I feel like I am being hard on myself being scared to run it. I feel like I can’t fail, that it would be too much for right now. I feel unprepared… undertrained and unprepared. This week of extra stress and hard junk has caused my brain a lot of ups and downs. My body has been punished- although it is smaller and skinnier. It is never a good idea to lose a lot of pounds the week of a race or be dehydrated. I think I can do it. I need to do it. I need to prove to my brain that it can just do it.
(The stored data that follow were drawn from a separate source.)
(** ** Properties *)

(** Authorization safety of [validate_transaction]: when it accepts, every
    input names an unspent output, and the authorization at the position of the
    input carries a key that hashes to the address of that output and a valid
    signature of this transaction. *)
Theorem validate_transaction_authorized `{Externals} (s : State)
    (atx : AuthorizedTransaction) (f : Amount) :
  batch_verify_spec -> validate_transaction s atx = Ok f ->
  length (at_authorizations atx) = length (tx_inputs (at_transaction atx)) /\
  forall vin input, tx_inputs (at_transaction atx) !! vin = Some input ->
    exists utxo auth,
      st_utxos s !! input = Some utxo /\ at_authorizations atx !! vin = Some auth /\
      address_of_key (auth_verifying_key auth) = fo_address utxo /\
      frost_verify (auth_verifying_key auth)
        (dst_byte Dst_Transaction :: borsh_transaction (at_transaction atx))
        (auth_signature auth) = true.
Proof.
  intros Hspec Hv. unfold validate_transaction in Hv. res_inv.
  destruct (verify_authorized_transaction atx) as [[]| |] eqn:Hver; [|done|done].
  apply verify_authorized_transaction_Ok in Hver as [Hlen Hsigs]; [|done].
  split; [done|]. intros vin input Hvin.
  apply fill_transaction_Ok in Hx as [_ Hf2].
  eapply Forall2_lookup_l in Hf2 as (utxo & Hutxo & Hin); [|exact Hvin].
  destruct (lookup_lt_is_Some_2 (at_authorizations atx) vin) as [auth Hauth].
  { rewrite Hlen. by eapply lookup_lt_Some. }
  exists utxo, auth. split_and!; [done|done| |].
  - apply check_addresses_Ok in Hx1. rewrite Forall_lookup in Hx1.
    apply (Hx1 vin (auth, utxo)), lookup_zip_with_Some. eauto.
  - rewrite Forall_lookup in Hsigs. by apply (Hsigs vin auth).
Qed.

(** C31 What a transaction accepted by [validate_transaction] does to value and names: its outputs can be filled
    in as they were declared, they carry exactly the BitNames of the inputs plus the one it registers, which was
    not registered before, and the reservations of the inputs, plus the one that a reservation makes, less the
    one with its commitment that a registration burns; no withdrawal output is spent, and the value of the
    inputs is the value of the outputs plus the fee. *)
Theorem validate_transaction_balanced `{Externals} (s : State)
    (atx : AuthorizedTransaction) (f : Amount) :
  validate_transaction s atx = Ok f ->
  exists ftx fos,
    fill_transaction s (at_transaction atx) = Ok ftx /\ filled_outputs ftx = Some fos /\
    output_of_filled <$> fos = tx_outputs (at_transaction atx) /\
    bitnames_of fos = bitnames_of (ft_spent_utxos ftx) ++
      option_list (registration_name_hash (at_transaction atx)) /\
    (forall b, registration_name_hash (at_transaction atx) = Some b ->
      db_bitnames (st_bitnames s) !! b = None) /\
    match implied_reservation_commitment (at_transaction atx) with
    | Some ic => exists t, burned_reservation_txid ftx ic = Some t /\
        reservations_of (ft_spent_utxos ftx) ≡ₚ (t, ic) :: reservations_of fos
    | None => reservations_of fos = reservations_of (ft_spent_utxos ftx) ++
        option_list ((fun c => (txid (at_transaction atx), c)) <$> reservation_commitment (at_transaction atx))
    end /\
    Forall (fun o => filled_is_withdrawal (fo_content o) = false) (ft_spent_utxos ftx) /\
    sum_N (filled_output_get_value <$> ft_spent_utxos ftx) =
      sum_N (output_get_value <$> tx_outputs (at_transaction atx)) + f.
Proof.
  intros Hv. unfold validate_transaction in Hv. res_inv.
  apply fill_transaction_filled in Hx as Hfill. destruct Hfill as [Hfill Htx].
  apply validate_filled_transaction_Ok in Hv.
  destruct (validated_filled_outputs s x f Hfill Hv) as (fos & Hfos & Hout & Hbn).
  pose proof (validated_reservations s x f fos Hfill Hv Hfos) as Hres.
  destruct Hv as [_ Hb _ Hw Hfee%fee_Ok]. apply validate_bitnames_balance in Hb as (_ & Hreg & _).
  rewrite Htx in *. exists x, fos. split_and!; try done; [|by destruct Hfee].
  rewrite <-(spent_inputs_snd x Hfill). by apply Forall_fmap.
Qed.
Lemma state_wf_tip s n t th : state_wf s n -> state_wf (set_tip (Some t) (Some th) s) n.
Proof. intros [Hd Hdb Hown _]. split; [done|done|done|]. cbn. split; eauto. Qed.
Lemma block_fresh_tip s header body t th :
  block_fresh s header body -> block_fresh (set_tip t th s) header body.
Proof. by intros []. Qed.
Lemma txs_fresh_tip s txs t th : txs_fresh s txs -> txs_fresh (set_tip t th s) txs.
Proof.
  intros [Ho Hi Hn Hf]. split; [done|done|done|].
  eapply Forall_impl; [exact Hf|]. by intros tx [].
Qed.
Lemma connect_coinbase_tip header l s s1 t th :
  fold_res (connect_coinbase_output header) l s = Ok s1 ->
  fold_res (connect_coinbase_output header) l (set_tip t th s) = Ok (set_tip t th s1).
Proof.
  intros Hf. rewrite (fold_res_frame (connect_coinbase_output header)
    (connect_coinbase_output header) (set_tip t th)); [by rewrite Hf|].
  intros s0 [vout o]. cbn. by destruct (fill_coinbase_output o).
Qed.

(** The last step of [disconnect_tip]: the tip and the height of before *)
Lemma restore_tip s n header t (height : u32) :
  state_wf s n -> hd_prev_side_hash header = st_tip s -> height = next_height s ->
  (forall h, st_height s = Some h -> h < u32_MAX) ->
  match hd_prev_side_hash header, height with
  | None, 0 => Ok (set_tip None None (set_tip t (Some height) s))
  | None, _ | _, 0 => Err Error_NoTip
  | Some prev_side_hash, height =>
      Ok (set_tip (Some prev_side_hash) (Some (u32_sub height 1)) (set_tip t (Some height) s))
  end = Ok s.
Proof.
  intros [_ _ _ Htip] -> -> Hh. unfold next_height, try_get_height.
  destruct s as [[p|] [h|]]; cbn in *.
  - specialize (Hh h eq_refl). rewrite u32_add_small by lia.
    destruct (h + 1) as [|q] eqn:Hq; [lia|]. rewrite <-Hq, u32_sub_small by lia.
    rewrite N.add_sub. done.
  - destruct Htip as [Ht _]. destruct Ht; [eauto|done].
  - destruct Htip as [_ Ht]. destruct Ht; [eauto|done].
  - done.
Qed.

(** Everything the two theorems below need of an applied block *)
Lemma apply_block_steps s n header body s' :
  borsh_outpoint_spec -> batch_verify_spec ->
  state_wf s n -> block_fresh s header body -> apply_block s header body = Ok s' ->
  exists s1 s2 pv fees,
    accepted s header body pv /\
    fold_res (connect_coinbase_output header) (enumerate (cb_outputs (bd_coinbase body))) s = Ok s1 /\
    fold_res (connect_transaction (next_height s)) (bd_transactions body) (s1, []) =
      Ok (s2, pv_filled_transactions pv) /\
    connects_all (next_height s) s1 (pv_filled_transactions pv) s2 /\
    ft_transaction <$> pv_filled_transactions pv = bd_transactions body /\
    Forall2 (validated s) (pv_filled_transactions pv) fees /\
    txs_fresh s1 (bd_transactions body) /\ Forall no_icann (bd_transactions body) /\
    state_wf s1 n /\
    s' = set_tip (Some (header_hash header)) (Some (next_height s)) s2.
Proof.
  intros Hinj Hspec Hwf Hfresh (pv & root & Hp & Hc)%apply_block_Ok.
  apply prevalidate_accepted in Hp as Ha.
  assert (Forall (fun o => st_utxos s !! o = None) (created header body)) as Hnew.
  { eapply Forall_impl; [apply (bf_new _ _ _ Hfresh)|]. by intros o [? _]. }
  destruct (connect_accepted _ _ _ _ _ _ Hinj Ha Hnew Hc) as (s1 & s2 & Hcb & Htxs & ->).
  pose proof (fold_connects_all _ _ _ _ _ _ Htxs) as (ftxs & Heq & Htx & Hall).
  cbn in Heq. subst ftxs.
  destruct (accepted_validated _ _ _ _ Ha) as (fees & Hv).
  exists s1, s2, pv, fees. split_and!; try done.
  - eapply coinbase_txs_fresh; [done|done|]. by eapply accepted_names.
  - rewrite <-Htx. by eapply accepted_connects_no_icann.
  - by eapply coinbase_wf.
Qed.
End chain.

(** ** Properties *)

(** [apply_block] preserves the invariant of the state: sequence numbers stay
    dense, every registered BitName and every open reservation is carried by
    exactly one unspent output, and no output is both spent and unspent; for a
    block that creates no outpoint, txid or name twice. *)
Theorem apply_block_preserves_wf `{Externals} (s s' : State) (n : N) (header : Header)
    (body : Body) :
  borsh_outpoint_spec -> batch_verify_spec ->
  state_wf s n -> block_fresh s header body ->
  n + N.of_nat (length (registered_names body)) <= u32_MAX + 1 ->
  apply_block s header body = Ok s' ->
  state_wf s' (n + N.of_nat (length (registered_names body))).
Proof.
  intros Hinj Hspec Hwf Hfresh Hn Hap.
  destruct (apply_block_steps _ _ _ _ _ Hinj Hspec Hwf Hfresh Hap)
    as (s1 & s2 & pv & fees & _ & _ & _ & Hall & Htx & Hv & Hfr & _ & Hwf1 & ->).
  unfold registered_names in *. rewrite <-Htx in *.
  destruct (connects_all_wf _ _ _ _ _ _ _ Hall Hv Hfr Hn Hwf1) as [Hd Hdb Hown _].
  split; [done|done|done|]. cbn. split; eauto.
Qed.

Lemma block_undo `{Externals} (s s' : State) (n : N) (header : Header)
    (body : Body) :
  borsh_outpoint_spec -> batch_verify_spec ->
  state_wf s n -> block_fresh s header body ->
  n + N.of_nat (length (registered_names body)) <= u32_MAX + 1 ->
  (forall h, st_height s = Some h -> h < u32_MAX) ->
  apply_block s header body = Ok s' -> disconnect_tip s' header body = Ok s.
Proof.
  intros Hinj Hspec Hwf Hfresh Hn Hh Hap.
  destruct (apply_block_steps _ _ _ _ _ Hinj Hspec Hwf Hfresh Hap)
    as (s1 & s2 & pv & fees & Ha & Hcb & Htxs & Hall & Htx & Hv & Hfr & Hic & Hwf1 & ->).
  set (tip := Some (header_hash header)). set (th := Some (next_height s)).
  pose proof (fold_connects_all _ _ _ _ _ _ (fold_connect_tip tip th _ _ _ _ _ Htxs))
    as (ftxs & Heq & _ & Hall'). cbn in Heq. subst ftxs.
  unfold disconnect_tip. cbn [st_tip set_tip try_get_height st_height].
  cbn [tip ok_or mbind result_bind]. rewrite N.eqb_refl. cbn [ensure th expect mbind result_bind].
  unfold registered_names in *. rewrite <-Htx in Hfr, Hic, Hn |- *.
  rewrite (disconnect_connects_all _ _ _ _ _ _ _ _ Hall' Hv (txs_fresh_tip _ _ _ _ Hfr) Hic Hn
    (state_wf_tip _ _ _ _ Hwf1)). cbn [mbind result_bind app].
  rewrite reverse_involutive.
  rewrite (disconnect_coinbase (set_tip tip th s) header body);
    [|by apply block_fresh_tip|by apply connect_coinbase_tip].
  cbn [mbind result_bind]. rewrite (acc_root _ _ _ _ Ha). cbn [mbind result_bind].
  rewrite (acc_header _ _ _ _ Ha), N.eqb_refl. cbn [ensure mbind result_bind].
  exact (restore_tip s n header tip _ Hwf (acc_tip _ _ _ _ Ha) eq_refl Hh).
Qed.

(** C3 Round trip: on a well-formed state, disconnecting the block that [apply_block] connected restores the
    state exactly, all databases included, when the block is fresh: its outpoints are distinct and neither
    unspent nor spent before, its txids are distinct and no reservation is stored under them, and it registers
    no name twice; and when sequence numbers and the height stay within [u32]. *)
Theorem disconnect_tip_apply_block `{Externals} (s s' : State) (n : N) (header : Header)
    (body : Body) :
  borsh_outpoint_spec -> batch_verify_spec ->
  state_wf s n -> block_fresh s header body ->
  n + N.of_nat (length (registered_names body)) <= u32_MAX + 1 ->
  (forall h, st_height s = Some h -> h < u32_MAX) ->
  apply_block s header body = Ok s' -> disconnect_tip s' header body = Ok s.
Proof. apply block_undo. Qed.

Module ChainSamples.
Lemma wf : state_wf BlockSamples.state 1.
Proof.
  split.
  - intros o _. apply lookup_empty.
  - by apply dbs_wf_singleton.
  - split; vm_compute; reflexivity.
  - split; intros [? ?]; done.
Qed.
Lemma fresh : @block_fresh Sample.externals BlockSamples.state BlockSamples.header
  BlockSamples.body.
Proof. split; apply (bool_decide_unpack _); vm_compute; exact I. Qed.
Lemma twice_wf : state_wf BlockSamples.twice_state 0.
Proof.
  split.
  - intros o _. apply lookup_empty.
  - apply dbs_wf_empty_names; reflexivity.
  - split; vm_compute; reflexivity.
  - split; intros [? ?]; done.
Qed.
End ChainSamples.

Lemma apply_block_preserves_wf_witness :
  exists s', @apply_block Sample.externals BlockSamples.state BlockSamples.header
      BlockSamples.body = Ok s' /\ state_wf s' 2.
Proof.
  destruct BlockSamples.applied as [s' Hs']. exists s'. split; [exact Hs'|].
  refine (@apply_block_preserves_wf Sample.externals _ s' 1 _ BlockSamples.body
    Sample.borsh_outpoint_inj Sample.batch_verify ChainSamples.wf ChainSamples.fresh _ Hs').
  vm_compute. discriminate.
Defined.

Lemma disconnect_tip_apply_block_witness :
  exists s', @apply_block Sample.externals BlockSamples.state BlockSamples.header
      BlockSamples.body = Ok s' /\
    @disconnect_tip Sample.externals s' BlockSamples.header BlockSamples.body =
      Ok BlockSamples.state.
Proof.
  destruct BlockSamples.applied as [s' Hs']. exists s'. split; [exact Hs'|].
  refine (@disconnect_tip_apply_block Sample.externals _ s' 1 _ BlockSamples.body
    Sample.borsh_outpoint_inj Sample.batch_verify ChainSamples.wf ChainSamples.fresh _ _ Hs').
  - vm_compute. discriminate.
  - discriminate.
Defined.
(** All aggregates are good, keyed by their address, and none holds an outpoint
    that is still to come. *)
Definition aggs_ok (m : gmap MainAddress AggregatedWithdrawal) (later : list OutPoint) : Prop :=
  forall a agg, m !! a = Some agg ->
    aw_main_address agg = a /\ agg_ok agg /\ forall o, o ∈ later -> aw_spend_utxos agg !! o = None.

Lemma amount_checked_add_Some a b c : amount_checked_add a b = Some c -> c = a + b.
Proof. unfold amount_checked_add. destruct (_ <=? _); [|done]. by intros [= <-]. Qed.

Lemma aggregate_output_ok m e later m' :
  u !! e.1 = Some e.2 -> e.1 ∉ later -> aggs_ok m (e.1 :: later) ->
  aggregate_output m e = Ok m' -> aggs_ok m' later.
Proof.
  destruct e as [o fo]; cbn [fst snd]. intros Ho Hnin Hok. unfold aggregate_output.
  assert (aggs_ok m later) as Hweak.
  { intros a agg Ha. destruct (Hok a agg Ha) as (? & ? & Hl). split_and!; [done|done|].
    intros o' Ho'. apply Hl. by apply list_elem_of_further. }
  destruct (fo_content fo) as [v|w|b|t c] eqn:Hc; try by intros [= <-].
  set (old := default _ _).
  assert (aw_main_address old = wc_main_address w /\ agg_ok old /\
    (forall o', o' ∈ o :: later -> aw_spend_utxos old !! o' = None)) as (Haddr & Hold & Hlater).
  { unfold old. destruct (m !! wc_main_address w) as [agg|] eqn:Hm; cbn; [by apply Hok|].
    split; [done|]. split; [|intros; apply lookup_empty].
    split; cbn; [apply map_empty_subseteq|by intros ? ? ?%lookup_empty_Some| |];
      by rewrite map_sum_empty. }
  intros Ha. res_inv. apply amount_checked_add_Some in Hx as ->, Hx0 as ->.
  assert (aw_spend_utxos old !! o = None) as Hnew by (apply Hlater, list_elem_of_here).
  intros a agg Hagg. destruct (decide (wc_main_address w = a)) as [<-|Hne].
  - rewrite lookup_insert_eq in Hagg. injection Hagg as <-. cbn. split; [done|]. split.
    + destruct Hold as [Hs Had Hv Hf]. split; cbn.
      * by apply insert_subseteq_l.
      * intros o' fo' [[<- <-]|[_ Hl]]%lookup_insert_Some; [|by eapply Had].
        unfold wd_address. by rewrite Hc, Haddr.
      * rewrite map_sum_insert by done. unfold wd_value at 1. rewrite Hc. lia.
      * rewrite map_sum_insert by done. unfold wd_fee at 1. rewrite Hc. lia.
    + intros o' Ho'. rewrite lookup_insert_ne by (intros ->; done).
      apply Hlater. by apply list_elem_of_further.
  - rewrite lookup_insert_ne in Hagg by done. by apply Hweak.
Qed.

Lemma aggregate_outputs_ok l m m' :
  Forall (fun e => u !! e.1 = Some e.2) l -> NoDup l.*1 -> aggs_ok m l.*1 ->
  fold_res aggregate_output l m = Ok m' -> aggs_ok m' [].
Proof.
  revert m. induction l as [|e l IH]; intros m Hl Hnd Hok Hf; cbn [fold_res] in Hf.
  { by injection Hf as <-. }
  apply bind_Ok in Hf as (m1 & Ha & Hf). apply Forall_cons in Hl as [He Hl].
  cbn in Hnd, Hok. apply NoDup_cons in Hnd as [Hnin Hnd].
  apply (IH m1); [done|done| |done]. by eapply aggregate_output_ok.
Qed.

(** The accumulated bundle pays what it spends. *)
Record acc_ok (acc : BundleAcc) : Prop := {
  ba_sub : ba_spend_utxos acc ⊆ u;
  ba_withdrawals : forall o fo, ba_spend_utxos acc !! o = Some fo -> is_Some (wd_address fo);
  ba_value : sum_N (txout_value <$> ba_outputs acc) = map_sum wd_value (ba_spend_utxos acc);
  ba_fee_ok : ba_fee acc = map_sum wd_fee (ba_spend_utxos acc);
}.

Lemma collect_outputs_ok l acc acc' :
  Forall agg_ok l -> NoDup (aw_main_address <$> l) -> acc_ok acc ->
  (forall o fo agg, ba_spend_utxos acc !! o = Some fo -> agg ∈ l ->
    wd_address fo <> Some (aw_main_address agg)) ->
  collect_outputs l acc = Ok acc' -> acc_ok acc'.
Proof.
  revert acc. induction l as [|agg l IH]; intros acc Hl Hnd Hacc Hsep Hc; cbn in Hc.
  { by injection Hc as <-. }
  apply Forall_cons in Hl as [Hagg Hl]. cbn in Hnd. apply NoDup_cons in Hnd as [Hnin Hnd].
  assert (forall o fo agg', ba_spend_utxos acc !! o = Some fo -> agg' ∈ l ->
    wd_address fo <> Some (aw_main_address agg')) as Hsep'.
  { intros o fo agg' Ho Hin. eapply Hsep; [done|]. by apply list_elem_of_further. }
  destruct (negb _) in Hc; [by injection Hc as <-|].
  destruct (negb _) in Hc; [by eapply IH|].
  destruct (txout_size _) as [sz|] in Hc; [|by eapply IH].
  destruct (u32_checked_add _ _) as [sum|] in Hc; [|by injection Hc as <-].
  destruct (predict_weight _ _) in Hc; [|by injection Hc as <-].
  apply bind_Ok in Hc as (fee & Hfee & Hc). unfold amount_add in Hfee.
  apply expect_Ok, amount_checked_add_Some in Hfee as ->.
  assert (aw_spend_utxos agg ##ₘ ba_spend_utxos acc) as Hdisj.
  { apply map_disjoint_spec. intros o fo fo' Ho Ho'. eapply (Hsep o fo' agg Ho');
      [apply list_elem_of_here|]. destruct Hagg as [Hs Had _ _], Hacc as [Hs' _ _ _].
    rewrite <-(Had o fo Ho). f_equal.
    apply (lookup_weaken _ u) in Ho; [|done]. apply (lookup_weaken _ u) in Ho'; [|done].
    congruence. }
  eapply IH; [done|done| | |exact Hc].
  - destruct Hagg as [Hs Had Hv Hf], Hacc as [Hs' Hw' Hv' Hf']. split; cbn.
    + by apply map_union_least.
    + intros o fo [Ho|[_ Ho]]%lookup_union_Some_raw; [|by eapply Hw']. rewrite (Had _ _ Ho). eauto.
    + rewrite fmap_app, sum_N_app, map_sum_union, Hv', <-Hv by done.
      cbn. rewrite sum_N_cons. unfold sum_N. cbn. lia.
    + rewrite map_sum_union, Hf', <-Hf by done. lia.
  - cbn. intros o fo agg' [Ho|[_ Ho]]%lookup_union_Some_raw Hin; [|by eapply Hsep'].
    rewrite (agg_address _ Hagg _ _ Ho). intros [= Heq]. apply Hnin. rewrite Heq.
    by apply list_elem_of_fmap_2.
Qed.
End bundle_lemmas.

(** What a proposed bundle is made of *)
Lemma collect_withdrawal_bundle_acc `{Externals} s h b :
  collect_withdrawal_bundle s h = Ok (Some b) ->
  exists acc, acc_ok (st_utxos s) acc /\
    withdrawal_bundle_new h (ba_fee acc) (btree_entries (ba_spend_utxos acc)) (ba_outputs acc) =
      Ok b.
Proof.
  unfold collect_withdrawal_bundle. intros (m & Hm & Hc)%bind_Ok.
  case_decide; [done|]. apply bind_Ok in Hc as (acc & Hacc & Hc).
  apply bind_Ok in Hc as (b' & Hb & Hc). apply bind_Ok in Hc as ([] & _ & [= ->]).
  apply map_err_Ok in Hb. exists acc. split; [|done].
  assert (aggs_ok (st_utxos s) m []) as Haggs.
  { eapply (aggregate_outputs_ok (st_utxos s)); [| | |exact Hm].
    - apply Forall_forall. intros [o fo] Hin. by apply elem_of_map_to_list.
    - apply NoDup_fst_map_to_list.
    - intros a agg Ha. by rewrite lookup_empty in Ha. }
  eapply (collect_outputs_ok (st_utxos s)); [| | | |exact Hacc].
  - rewrite merge_sort_Permutation. apply Forall_fmap, Forall_forall. intros [a agg] Hin.
    apply elem_of_map_to_list in Hin. by apply (Haggs a agg).
  - rewrite merge_sort_Permutation, <-list_fmap_compose.
    erewrite list_fmap_ext; [apply (NoDup_fst_map_to_list m)|]. intros i [a agg] Hi. cbn.
    apply list_elem_of_lookup_2, elem_of_map_to_list in Hi. by apply (Haggs a agg).
  - split; cbn; [apply map_empty_subseteq|by intros ? ? ?%lookup_empty_Some| |];
      by rewrite map_sum_empty.
  - cbn. by intros ? ? ? ?%lookup_empty_Some.
Qed.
What will I think about for 2.5 hours or maybe more? I am going to work out a plan for that and get music stuff lined up (I hope). I broke my phone last week and it isn’t the one I would normally use that I am running with. God help me!!! I hope that I can write some next week on what my brain trekked through and what the weekend was like. I am looking forward to Sunday afternoon and whatever that brings.
Send me mojo, love and energy. I need it. Comments and positive thoughts to get through this. Thank you all for all the different boosts and supports… keep it up.